_Work to complete:_
From the records below, transcribe exactly the lines that begin at the line with "- destruct Pa as [E|E]; [left;" and end at the line with "Lemma remove_flist s", both included.
==============================
Lemma remove_outside s x y :
  let m := memory s in
  let px := getf Fprev m x in
  let nx := getf Fnext m x in
  In x G ->
  (px = NULL \/ In px G) -> (nx = NULL \/ In nx G) -> px <> x -> nx <> x ->
  outside G y ->
  memory (remove_from_free_list s x) y = m y.
Proof.
  intros m px nx Hx Hp Hn Hpx Hnx Hy.
  unfold remove_from_free_list, with_mem. fold m. fold px. fold nx.
  destruct (Z.eqb_spec px NULL) as [Ep|Ep].
  - cbn [memory]. fold nx.
    destruct (Z.eqb_spec nx NULL) as [En|En]; cbn [memory].
    + reflexivity.
    + destruct Hn as [Hn|Hn]; [contradiction|].
      rewrite (setf_outside G HG) by assumption. reflexivity.
  - destruct Hp as [Hp|Hp]; [contradiction|].
    cbn [memory base used free_list].
    assert (E1 : getf Fnext (setf Fnext m px nx) x = nx).
    { grw. destruct (Z.eqb_spec x px); [congruence|reflexivity]. }
    rewrite E1.
    destruct (Z.eqb_spec nx NULL) as [En|En]; cbn [memory].
    + rewrite (setf_outside G HG) by assumption. reflexivity.
    + destruct Hn as [Hn|Hn]; [contradiction|].
      rewrite !(setf_outside G HG) by assumption. reflexivity.
Qed.

End ListOps.

(** ** The free list as a sequence of header addresses *)

Lemma flist_head m h L : flist m h L -> h = hd NULL L.
Proof. intros (H & _). eapply lseg_head; eassumption. Qed.

Lemma hd_in_or_null (L : list Z) : hd NULL L = NULL \/ In (hd NULL L) L.
Proof. destruct L; cbn; auto. Qed.

Lemma last_in_or_null (L : list Z) : last L NULL = NULL \/ In (last L NULL) L.
Proof.
  destruct L as [|x r]; [left; reflexivity|right].
  revert x. induction r as [|y r IH]; intros x.
  - left; reflexivity.
  - right. change (In (last (y :: r) NULL) (y :: r)). apply IH.
Qed.

Lemma flist_split m h A x B :
  flist m h (A ++ x :: B) ->
  getf Fprev m x = last A NULL /\ getf Fnext m x = hd NULL B /\
  lseg m (hd NULL B) B NULL /\ pseg m x B.
Proof.
  intros (Hl & Hp & _).
  apply lseg_app in Hl. destruct Hl as (mid & _ & Hl).
  cbn [lseg] in Hl. destruct Hl as (_ & _ & Hl).
  apply pseg_app in Hp. destruct Hp as (_ & Hp & Hp').
  pose proof (lseg_head _ _ _ Hl) as E. rewrite <- E. auto.
Qed.

Section FreeList.

Variable G : list Z.
Hypothesis HG : hgood G.

Lemma insert_flist s b L :
  flist (memory s) (free_list s) L ->
  (forall x, In x L -> In x G) -> In b G -> ~ In b L ->
  flist (memory (insert_into_free_list s b)) b (b :: L).
Proof.
  intros HL Hsub Hb Hnb.
  pose proof (flist_head _ _ _ HL) as Eh.
  destruct HL as (Hl & Hp & Hnd).
  assert (Hh : free_list s = NULL \/ In (free_list s) G).
  { rewrite Eh. destruct (hd_in_or_null L) as [E|E]; auto. }
  assert (Hne : free_list s <> b).
  { rewrite Eh. destruct (hd_in_or_null L) as [E|E]; [|congruence].
    rewrite E. apply not_eq_sym, (good_nonnull G HG). exact Hb. }
  assert (F : forall a, In a G ->
    getf Fnext (memory (insert_into_free_list s b)) a =
      (if a =? b then free_list s else getf Fnext (memory s) a) /\
    getf Fprev (memory (insert_into_free_list s b)) a =
      (if a =? b then NULL else if a =? free_list s then b
       else getf Fprev (memory s) a)).
  { intros a Ha. pose proof (insert_fields G HG s b a Hb Ha Hh Hne) as H.
    cbv zeta in H. tauto. }
  split; [|split].
  - cbn [lseg]. split; [reflexivity|]. split; [apply (good_nonnull G HG); exact Hb|].
    destruct (F b Hb) as [-> _]. rewrite Z.eqb_refl.
    eapply lseg_frame; [|exact Hl]. intros x Hx.
    destruct (F x (Hsub x Hx)) as [-> _].
    destruct (Z.eqb_spec x b); [congruence|reflexivity].
  - cbn [pseg]. split.
    + destruct (F b Hb) as [_ ->]. rewrite Z.eqb_refl. reflexivity.
    + destruct L as [|x r]; [exact I|].
      cbn [hd] in Eh. cbn [pseg] in Hp |- *. destruct Hp as [_ Hp]. split.
      * destruct (F x (Hsub x (or_introl eq_refl))) as [_ ->].
        destruct (Z.eqb_spec x b) as [E|_]; [exfalso; apply Hnb; left; exact E|].
        rewrite Eh, Z.eqb_refl. reflexivity.
      * eapply pseg_frame; [|exact Hp]. intros y Hy.
        destruct (F y (Hsub y (or_intror Hy))) as [_ ->].
        destruct (Z.eqb_spec y b) as [E|_];
          [exfalso; apply Hnb; right; congruence|].
        destruct (Z.eqb_spec y (free_list s)) as [E|_]; [|reflexivity].
        inversion Hnd; subst. congruence.
  - constructor; assumption.
Qed.

Lemma NoDup_mid (A B : list Z) x :
  NoDup (A ++ x :: B) -> ~ In x A /\ ~ In x B /\ NoDup (A ++ B).
Proof.
  intros H. pose proof (NoDup_remove_1 _ _ _ H) as H1.
  pose proof (NoDup_remove_2 _ _ _ H) as H2.
  rewrite in_app_iff in H2. tauto.
Qed.

(** What [remove_from_free_list] reads at a member of a well-formed list. *)
Lemma remove_pre m h A x B :
  flist m h (A ++ x :: B) -> (forall y, In y (A ++ x :: B) -> In y G) ->
  let px := getf Fprev m x in
  let nx := getf Fnext m x in
  px = last A NULL /\ nx = hd NULL B /\
  (px = NULL \/ In px A) /\ (nx = NULL \/ In nx B) /\
  (px = NULL \/ In px G) /\ (nx = NULL \/ In nx G) /\ px <> x /\ nx <> x.
Proof.
  intros HL Hsub px nx.
  destruct (flist_split _ _ _ _ _ HL) as (Ep & En & _).
  destruct HL as (_ & _ & Hnd). apply NoDup_mid in Hnd.
  destruct Hnd as (HxA & HxB & _).
  assert (Hx : x <> NULL).
  { apply (good_nonnull G HG), Hsub, in_or_app. right; left; reflexivity. }
  fold px in Ep. fold nx in En.
  assert (Pa : px = NULL \/ In px A) by (rewrite Ep; apply last_in_or_null).
  assert (Na : nx = NULL \/ In nx B) by (rewrite En; apply hd_in_or_null).
  repeat split; auto.
  - destruct Pa as [E|E]; [left; exact E|right].
    apply Hsub, in_or_app. left; exact E.
  - destruct Na as [E|E]; [left; exact E|right].
    apply Hsub, in_or_app. right; right; exact E.
  - destruct Pa as [E|E]; congruence.
  - destruct Na as [E|E]; congruence.
Qed.

Lemma remove_flist s A x B :
  flist (memory s) (free_list s) (A ++ x :: B) ->
  (forall y, In y (A ++ x :: B) -> In y G) ->
  flist (memory (remove_from_free_list s x))
        (free_list (remove_from_free_list s x)) (A ++ B).
Proof.
  intros HL Hsub.
  destruct (remove_pre _ _ _ _ _ HL Hsub)
    as (Ep & En & Pa & Na & Pg & Ng & Pne & Nne).
  assert (Hx : In x G) by (apply Hsub, in_or_app; right; left; reflexivity).
  assert (F : forall a, In a G ->
    getf Fnext (memory (remove_from_free_list s x)) a =
      (if a =? getf Fprev (memory s) x then getf Fnext (memory s) x
       else getf Fnext (memory s) a) /\
    getf Fprev (memory (remove_from_free_list s x)) a =
      (if a =? getf Fnext (memory s) x then getf Fprev (memory s) x
       else getf Fprev (memory s) a)).
  { intros a Ha. pose proof (remove_fields G HG s x a Hx Ha Pg Ng Pne Nne) as H.
    cbv zeta in H. tauto. }
  assert (Efl : free_list (remove_from_free_list s x) =
                if getf Fprev (memory s) x =? NULL
                then getf Fnext (memory s) x else free_list s).
  { pose proof (remove_fields G HG s x x Hx Hx Pg Ng Pne Nne) as H.
    cbv zeta in H. tauto. }
  pose proof (flist_split _ _ _ _ _ HL) as (_ & _ & HlB & HpB).
  pose proof HL as (Hl & Hp & Hnd).
  destruct (NoDup_mid _ _ _ Hnd) as (HxA & HxB & Hnd').
  assert (SA : forall y, In y A -> In y G)
    by (intros y Hy; apply Hsub, in_or_app; left; exact Hy).
  assert (SB : forall y, In y B -> In y G)
    by (intros y Hy; apply Hsub, in_or_app; right; right; exact Hy).
  assert (DAB : forall y, In y A -> In y B -> False).
  { intros y Hy Hy'. apply NoDup_remove_1 in Hnd.
    revert Hy Hy' Hnd. clear. induction A as [|z r IH]; intros Hy Hy' Hnd.
    - destruct Hy.
    - cbn [app] in Hnd. inversion Hnd; subst. destruct Hy as [<-|Hy].
      + apply H1, in_or_app. right; exact Hy'.
      + apply IH; assumption. }
  (* the [next] chain through the part after [x] *)
  assert (LB : lseg (memory (remove_from_free_list s x))
                    (getf Fnext (memory s) x) B NULL).
  { rewrite En. eapply lseg_frame; [|exact HlB]. intros y Hy.
    destruct (F y (SB y Hy)) as [-> _].
    destruct (Z.eqb_spec y (getf Fprev (memory s) x)) as [E|_]; [|reflexivity].
    exfalso. destruct Pa as [Pz|Pin].
    - apply (good_nonnull G HG y (SB y Hy)). congruence.
    - apply (DAB y); [congruence|exact Hy]. }
  split; [|split].
  - rewrite Efl. destruct (Z.eqb_spec (getf Fprev (memory s) x) NULL) as [Ez|Ez].
    + (* [x] was the head *)
      destruct A as [|a0 A'].
      * exact LB.
      * exfalso. rewrite Ep in Ez.
        destruct (last_in_or_null (a0 :: A')) as [E|E].
        -- pose proof (@app_removelast_last _ (a0 :: A') NULL ltac:(discriminate)) as R.
           assert (In (last (a0 :: A') NULL) (a0 :: A')).
           { rewrite R at 2. apply in_or_app. right; left; reflexivity. }
           apply (good_nonnull G HG _ (SA _ H)). exact Ez.
        -- apply (good_nonnull G HG _ (SA _ E)). exact Ez.
    + (* [x] had a predecessor [y], the last element of [A] *)
      destruct (@exists_last _ A) as (A' & y & EA).
      { intros ->. apply Ez. exact Ep. }
      subst A. rewrite last_last in Ep.
      rewrite <- app_assoc in Hl |- *. cbn [app] in Hl |- *.
      apply lseg_app in Hl. destruct Hl as (mid & H1 & H2).
      apply lseg_app. exists mid. split.
      * eapply lseg_frame; [|exact H1]. intros z Hz.
        assert (Hz' : In z (A' ++ [y])) by (apply in_or_app; left; exact Hz).
        destruct (F z (SA z Hz')) as [-> _].
        destruct (Z.eqb_spec z (getf Fprev (memory s) x)) as [E|_]; [|reflexivity].
        exfalso. rewrite Ep in E. subst z.
        rewrite <- app_assoc in Hnd'. cbn [app] in Hnd'.
        apply NoDup_remove_2 in Hnd'. apply Hnd', in_or_app. left; exact Hz.
      * cbn [lseg] in H2 |- *. destruct H2 as (E1 & N1 & _).
        split; [exact E1|]. split; [exact N1|].
        assert (Hy : In y (A' ++ [y])) by (apply in_or_app; right; left; reflexivity).
        destruct (F y (SA y Hy)) as [-> _].
        rewrite Ep, Z.eqb_refl. exact LB.
  - apply pseg_app. apply pseg_app in Hp. destruct Hp as (HpA & _). split.
    + eapply pseg_frame; [|exact HpA]. intros z Hz.
      destruct (F z (SA z Hz)) as [_ ->].
      destruct (Z.eqb_spec z (getf Fnext (memory s) x)) as [E|_]; [|reflexivity].
      exfalso. destruct Na as [Nz|Nin].
      * apply (good_nonnull G HG z (SA z Hz)). congruence.
      * apply (DAB z); [exact Hz|congruence].
    + rewrite <- Ep. destruct B as [|z r]; [exact I|].
      cbn [hd] in En. cbn [pseg] in HpB |- *. destruct HpB as [_ HpB].
      assert (Hz : In z (z :: r)) by (left; reflexivity). split.
      * destruct (F z (SB z Hz)) as [_ ->]. rewrite En, Z.eqb_refl. reflexivity.
      * eapply pseg_frame; [|exact HpB]. intros w Hw.
        destruct (F w (SB w (or_intror Hw))) as [_ ->].
        destruct (Z.eqb_spec w (getf Fnext (memory s) x)) as [E|_]; [|reflexivity].
        exfalso. rewrite En in E. subst w.
        apply NoDup_remove_1 in Hnd. apply NoDup_app_remove_l in Hnd.
        inversion Hnd; subst. contradiction.
  - exact Hnd'.
Qed.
==============================
_Result of this exercise:_
  - destruct Pa as [E|E]; [left; exact E|right].
    apply Hsub, in_or_app. left; exact E.
  - destruct Na as [E|E]; [left; exact E|right].
    apply Hsub, in_or_app. right; right; exact E.
  - destruct Pa as [E|E]; congruence.
  - destruct Na as [E|E]; congruence.
Qed.

Lemma remove_flist s A x B :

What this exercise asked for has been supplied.